#### Exercise requirements:
Copy every line from the records below that carries the word "forget".

Dataset entries
(** What one report does to what is held of collector [id]. *)
Lemma report_lookup s r at_ id : (fst (ReportCollectorStatus s r at_) !! id = s !! id) \/
  (fst (ReportCollectorStatus s r at_) !! id = forget at_ s !! id) \/
  (CollectorID r = id /\ fst (ReportCollectorStatus s r at_) !! id = Some {| report := r; receivedAt := at_ |} /\
   forall held, forget at_ s !! id = Some held -> Instance_ (report held) = Instance_ r -> CS_Sequence (report held) < CS_Sequence r).
Proof.
  unfold ReportCollectorStatus. destruct (CollectorStatusReport_validate r) as [[]|]; [|by left]. right.
  destruct (decide (CollectorID r = id)) as [<-|Hne].
  - destruct (record_cases s r at_) as [(h & _ & _ & _ & ->)|[(_ & _ & ->)|[(h & El & Hno & ->)|(El & Hsz & ->)]]]; cbn; [by left|by left| |];
      right; (split; [done|]; split; [apply (lookup_insert_eq (M := gmap string))|]); intros held Hh; rewrite El in Hh; [|done].
    injection Hh as ->. intros E. apply Z.nle_gt. intros Hle. by apply Hno.
  - left. destruct (record_cases s r at_) as [(h & _ & _ & _ & ->)|[(_ & _ & ->)|[(h & El & _ & ->)|(El & Hsz & ->)]]]; cbn; try done;
      by apply (lookup_insert_ne (M := gmap string)).
Qed.
(** A valid report of a collector that is held leaves a report at least as new. *)
Lemma report_seen s r at_ held : CollectorStatusReport_validate r = Ok tt -> s !! CollectorID r = Some held -> expired at_ held = false ->
  Instance_ (report held) = Instance_ r ->
  exists h, fst (ReportCollectorStatus s r at_) !! CollectorID r = Some h /\ CS_Sequence r <= CS_Sequence (report h) /\
    (h = held \/ h = {| report := r; receivedAt := at_ |}) /\ CS_Sequence (report held) <= CS_Sequence (report h).
Proof.
  intros Hv Hh Hx Hi. unfold ReportCollectorStatus. rewrite Hv.
  assert (H0 : forget at_ s !! CollectorID r = Some held) by by apply forget_lookup.
  destruct (record_cases s r at_) as [(h & El & _ & Hs & ->)|[(El & _)|[(h & El & Hno & ->)|(El & _)]]]; rewrite H0 in El; try done; injection El as <-; cbn.
  - exists held. split; [done|]. split; [done|]. split; [by left|lia].
  - exists {| report := r; receivedAt := at_ |}. split; [apply (lookup_insert_eq (M := gmap string))|]. cbn. split; [lia|]. split; [by right|].
    apply Z.nlt_ge. intros Hlt. apply Hno. split; [done|lia].
Qed.

Definition reports (s : statusRegistry) (l : list (CollectorStatusReport * time)) : statusRegistry :=
  foldl (fun s ra => fst (ReportCollectorStatus s ra.1 ra.2)) s l.
Definition within_expiry (at_ u : time) : Prop := time_sub at_ u <= StatusExpiry.

Lemma within_expiry_iff at_ held : expired at_ held = false <-> within_expiry at_ (receivedAt held).
Proof. unfold expired, within_expiry. by rewrite Z.ltb_ge. Qed.

Lemma reports_latest l : forall s held id, s !! id = Some held ->
  (forall r a, (r, a) ∈ l -> within_expiry a (receivedAt held)) -> (forall r a r' a', (r, a) ∈ l -> (r', a') ∈ l -> within_expiry a a') ->
  (forall r a, (r, a) ∈ l -> CollectorID r = id -> Instance_ r = Instance_ (report held)) ->
  exists h, reports s l !! id = Some h /\ (h = held \/ (CollectorID (report h) = id /\ (report h, receivedAt h) ∈ l)) /\
    CS_Sequence (report held) <= CS_Sequence (report h) /\
    (forall r a, (r, a) ∈ l -> CollectorID r = id -> CollectorStatusReport_validate r = Ok tt -> CS_Sequence r <= CS_Sequence (report h)).
Proof.
  induction l as [|[r at_] l IH]; intros s held id Hh Hw Hp Hi; cbn [reports foldl].
  { exists held. split; [done|]. split; [by left|]. split; [lia|]. by intros r a ?%elem_of_nil. }
  assert (Hx : expired at_ held = false) by (apply within_expiry_iff, (Hw r); set_solver).
  assert (Hf : forget at_ s !! id = Some held) by by apply forget_lookup.
  assert (Hs1 : exists h1, fst (ReportCollectorStatus s r at_) !! id = Some h1 /\ (h1 = held \/ (CollectorID r = id /\ h1 = {| report := r; receivedAt := at_ |})) /\
    CS_Sequence (report held) <= CS_Sequence (report h1) /\
    (CollectorID r = id -> CollectorStatusReport_validate r = Ok tt -> CS_Sequence r <= CS_Sequence (report h1))).
  { destruct (decide (CollectorID r = id)) as [E|E].
    - destruct (CollectorStatusReport_validate r) as [[]|] eqn:Ev.
      + subst id. destruct (report_seen s r at_ held Ev Hh Hx) as (h & H1 & H2 & H3 & H4); [symmetry; apply (Hi r at_); [set_solver|done]|].
        exists h. split; [done|]. split; [destruct H3; [by left|by right]|]. split; [lia|done].
      + exists held. unfold ReportCollectorStatus. rewrite Ev. split; [done|]. split; [by left|]. split; [lia|done].
    - exists held. destruct (report_lookup s r at_ id) as [->|[->|[E' _]]]; [| |done]; (split; [done|]; split; [by left|]; split; [lia|done]). }
  destruct Hs1 as (h1 & L1 & C1 & S1 & V1).
  destruct (IH _ h1 id L1) as (h & L2 & C2 & S2 & V2).
  - intros r' a' Hin. destruct C1 as [->|[_ ->]]; [apply (Hw r'); set_solver|cbn; apply (Hp r' a' r at_); set_solver].
  - intros r1 a1 r2 a2 Hin1 Hin2. apply (Hp r1 a1 r2 a2); set_solver.
  - intros r' a' Hin Hid. rewrite (Hi r' a') by (set_solver || done). destruct C1 as [->|[E ->]]; [done|]. cbn. symmetry. apply (Hi r at_); [set_solver|done].
  - exists h. split; [exact L2|]. split.
    + destruct C2 as [->|[Hid Hin]]; [|right; split; [done|set_solver]]. destruct C1 as [->|[E ->]]; [by left|right; cbn; split; [done|set_solver]].
    + split; [lia|]. intros r' a' [[= -> ->]|Hin]%elem_of_cons Hid Hv; [etransitivity; [by apply V1|done]|by eapply V2].
Qed.
(** The reads of a completion, in the state it commits in. *)
Lemma complete_read_again k1 k q x reps g e t : control_reachable RecordDigest k1 -> rtc (control_step RecordDigest) k1 k ->
  named_finished (platform_of k1) q -> complete_read pricing (platform_of k1) q = Ok (x, reps, g) ->
  Store_CompleteScenarioExecution (ct_projects (pf_catalog (platform_of k))) (pf_scenarios (platform_of k)) (CQ_ID q) reps g (CQ_At q) = Ok (e, t) ->
  complete_read pricing (platform_of k) q = Ok (x, reps, g).
Proof.
  intros Hk Hkk Hn Hr Hc.
  unfold complete_read in Hr |- *. apply bind_unit_iff in Hr as [-> Hr]. cbn [mbind res_bind]. apply bind_unit_iff in Hr as [-> Hr]. cbn [mbind res_bind].
  apply bind_Ok in Hr as (e1 & He1 & Hr). destruct (execution_again _ _ _ _ Hk Hkk He1) as (e2 & He2 & K). rewrite He2. cbn [mbind res_bind].
  assert (Hk' : control_reachable RecordDigest k) by (unfold control_reachable; by etransitivity).
  destruct (control_scenarios RecordDigest _ Hk') as (_ & s & Hs & _).
  pose proof (committed_running _ _ _ _ Hs He2 _ _ _ _ _ Hc) as Hrun. rewrite Hrun. cbn [fail_if negb mbind res_bind].
  apply bind_unit_iff in Hr as [_ Hr]. rewrite (kp_runs _ _ K). apply bind_unit_iff in Hr as [-> Hr]. cbn [mbind res_bind].
  apply bind_Ok in Hr as (ids & Hids & Hr). destruct (reference_runs_again _ _ _ _ _ _ Hk Hkk K Hn Hids) as [-> Hterm]. cbn [mbind res_bind].
  apply bind_Ok in Hr as ([] & Hf & Hr). rewrite (kp_scope _ _ K).
  assert (Ht : forall id run, id ∈ CQ_CandidateRunIDs q -> loadRun (pf_runs (platform_of k1)) id = Ok run -> IsTerminal (status run) = true).
  { intros id run Hid. apply Hn. set_solver. }
  rewrite (scope_checks_again _ _ _ _ _ Hk Hkk Ht Hf). cbn [mbind res_bind].
  apply bind_Ok in Hr as (c & Hcmp & Hr). unfold compareRepeated in Hcmp |- *. apply bind_Ok in Hcmp as (out & Hout & Hcmp).
  assert (Hall : forall n r, n ∈ repetition_order {| ReferenceRunIDs := ids; CandidateRunIDs := CQ_CandidateRunIDs q; Limits := CQ_Limits q |} ->
    loadRun (pf_runs (platform_of k1)) (snd n) = Ok r -> IsTerminal (status r) = true).
  { intros n r Hin. unfold repetition_order in Hin. cbn [ReferenceRunIDs CandidateRunIDs] in Hin. rewrite elem_of_app, !elem_of_lookup_imap in Hin.
    destruct Hin as [(i & id & -> & Hi)|(i & id & -> & Hi)]; cbn [snd]; apply list_elem_of_lookup_2 in Hi; [by apply Hterm|by apply Ht]. }
  rewrite (compare_inputs_again RecordDigest digest_shape pricing k1 k _ _ Hk Hkk Hall Hout). cbn [mbind res_bind]. rewrite Hcmp. cbn [mbind res_bind].
  unfold ScenarioExecution_Provenance in *. rewrite (kp_provenance _ _ K). exact Hr.
Qed.
(* ===== verification/RunServer.v ===== *)
(** * The wire contract of one evaluation run

    What the collector and the control plane exchange about one run: the ingest envelope,
    the replies of the three routes, and the interface [RunServer] with the laws a client
    may rely on.  [IngestApi] implements it; [Delivery] is proved against it. *)
From S2P Require Import Prelude GoText GoTime Event DecisionRecord.

Open Scope string_scope.
Open Scope Z_scope.

(** The envelope of one record, as text; a field the JSON omits is [""] or [None]. *)
Record ingestEnvelope : Type := {
  Env_Version : string;
  Env_Sequence : string;
  Env_BehavioralProfile : string;
  Env_Fidelity : string;
  Env_BehaviorLayer : string;
  Env_HTTPStatusCode : option string;
  Env_TokensInput : option string;
  Env_TokensOutput : option string;
  Env_TokensUnsplit : option string;
  Env_Record : DecisionRecord;
}.

Definition WireVersion : string := "1".

(** The fields of a reply the client reads; an absent one is [""]. *)
Record response_body : Type := {
  Body_Disposition : string;
  Body_NextSequence : string;
  Body_Status : string;
  Body_Code : string;
}.
(** A reply: its status, and its body when that is JSON. *)
Record response : Type := { Resp_Status : Z; Resp_Body : option response_body }.

Definition ingest_reply (disposition : string) (next : Z) : response :=
  {| Resp_Status := 200;
     Resp_Body := Some {| Body_Disposition := disposition; Body_NextSequence := format_uint 10 next;
                          Body_Status := ""; Body_Code := "" |} |}.
Definition state_reply (next : Z) : response := ingest_reply "" next.
Definition progress_reply (status : string) (next : Z) : response :=
  {| Resp_Status := 200;
     Resp_Body := Some {| Body_Disposition := ""; Body_NextSequence := format_uint 10 next;
                          Body_Status := status; Body_Code := "" |} |}.

(** The routes of one run: POST records (at a time of the server's clock), GET
    ingest-state, GET progress. *)
Class RunServer (St : Type) : Type := {
  post_record : time -> St -> ingestEnvelope -> St * response;
  get_ingest_state : St -> response;
  get_progress : St -> response;
}.

(** Records whose time the platform's arithmetic is exact for. *)
Definition after_year_1 (record : DecisionRecord) : Prop := 0 < instant (DR_Timestamp record).

(** The log of a run is what it has counted, in order.  [same_record] is what the server
    recognizes a retry by, [sv_env] whatever else may happen to the server. *)
Class RunServerLaws (St : Type) `{RunServer St} : Type := {
  sv_log : St -> list DecisionRecord -> Prop;
  sv_env : St -> St -> Prop;
  same_record : DecisionRecord -> DecisionRecord -> Prop;
  sv_running : string -> St -> Prop; (* running, under this behavioral profile *)

  same_record_refl r : same_record r r;
  log_small s l : sv_log s l -> Z.of_nat (length l) < 2 ^ 53;
  log_length s l l' : sv_log s l -> sv_log s l' -> length l = length l';
  env_log s s' l : sv_env s s' -> sv_log s l -> sv_log s' l;

  (** A record is appended at the next sequence, recognized at the last, or refused;
      only the first changes anything. *)
  post_log now s l env s' reply :
    sv_log s l -> Z.of_nat (length l) + 1 < 2 ^ 53 -> after_year_1 (Env_Record env) ->
    post_record now s env = (s', reply) ->
    (sv_log s' (l ++ [Env_Record env]) /\ Env_Sequence env = format_uint 10 (Z.of_nat (length l) + 1) /\
     reply = ingest_reply "applied" (Z.of_nat (length l) + 2)) \/
    (s' = s /\ Env_Sequence env = format_uint 10 (Z.of_nat (length l)) /\
     reply = ingest_reply "replayed" (Z.of_nat (length l) + 1) /\
     exists l0 r0, l = (l0 ++ [r0])%list /\ same_record r0 (Env_Record env)) \/
    (s' = s /\ 400 <= Resp_Status reply);

  (** The cursor is one past the log. *)
  state_log s l : sv_log s l ->
    get_ingest_state s = state_reply (Z.of_nat (length l) + 1) \/ 400 <= Resp_Status (get_ingest_state s);

  (** A running run answers, and recognizes its last record whatever rides beside it. *)
  running_answers profile s l : sv_running profile s -> sv_log s l ->
    (exists next, get_progress s = progress_reply "running" next) /\
    get_ingest_state s = state_reply (Z.of_nat (length l) + 1);
  running_replays profile now s l0 r0 env : sv_running profile s -> sv_log s (l0 ++ [r0]) ->
    Env_Version env = WireVersion -> Env_Sequence env = format_uint 10 (Z.of_nat (length l0) + 1) ->
    Env_BehavioralProfile env = profile -> Env_Fidelity env = "" -> Env_BehaviorLayer env = "" ->
    Env_HTTPStatusCode env = None -> Env_TokensInput env = None -> Env_TokensOutput env = None ->
    Env_TokensUnsplit env = None -> same_record r0 (Env_Record env) ->
    post_record now s env = (s, ingest_reply "replayed" (Z.of_nat (length l0) + 2));
}.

#### Output for this task:
  (fst (ReportCollectorStatus s r at_) !! id = forget at_ s !! id) \/
   forall held, forget at_ s !! id = Some held -> Instance_ (report held) = Instance_ r -> CS_Sequence (report held) < CS_Sequence r).
  assert (H0 : forget at_ s !! CollectorID r = Some held) by by apply forget_lookup.
  assert (Hf : forget at_ s !! id = Some held) by by apply forget_lookup.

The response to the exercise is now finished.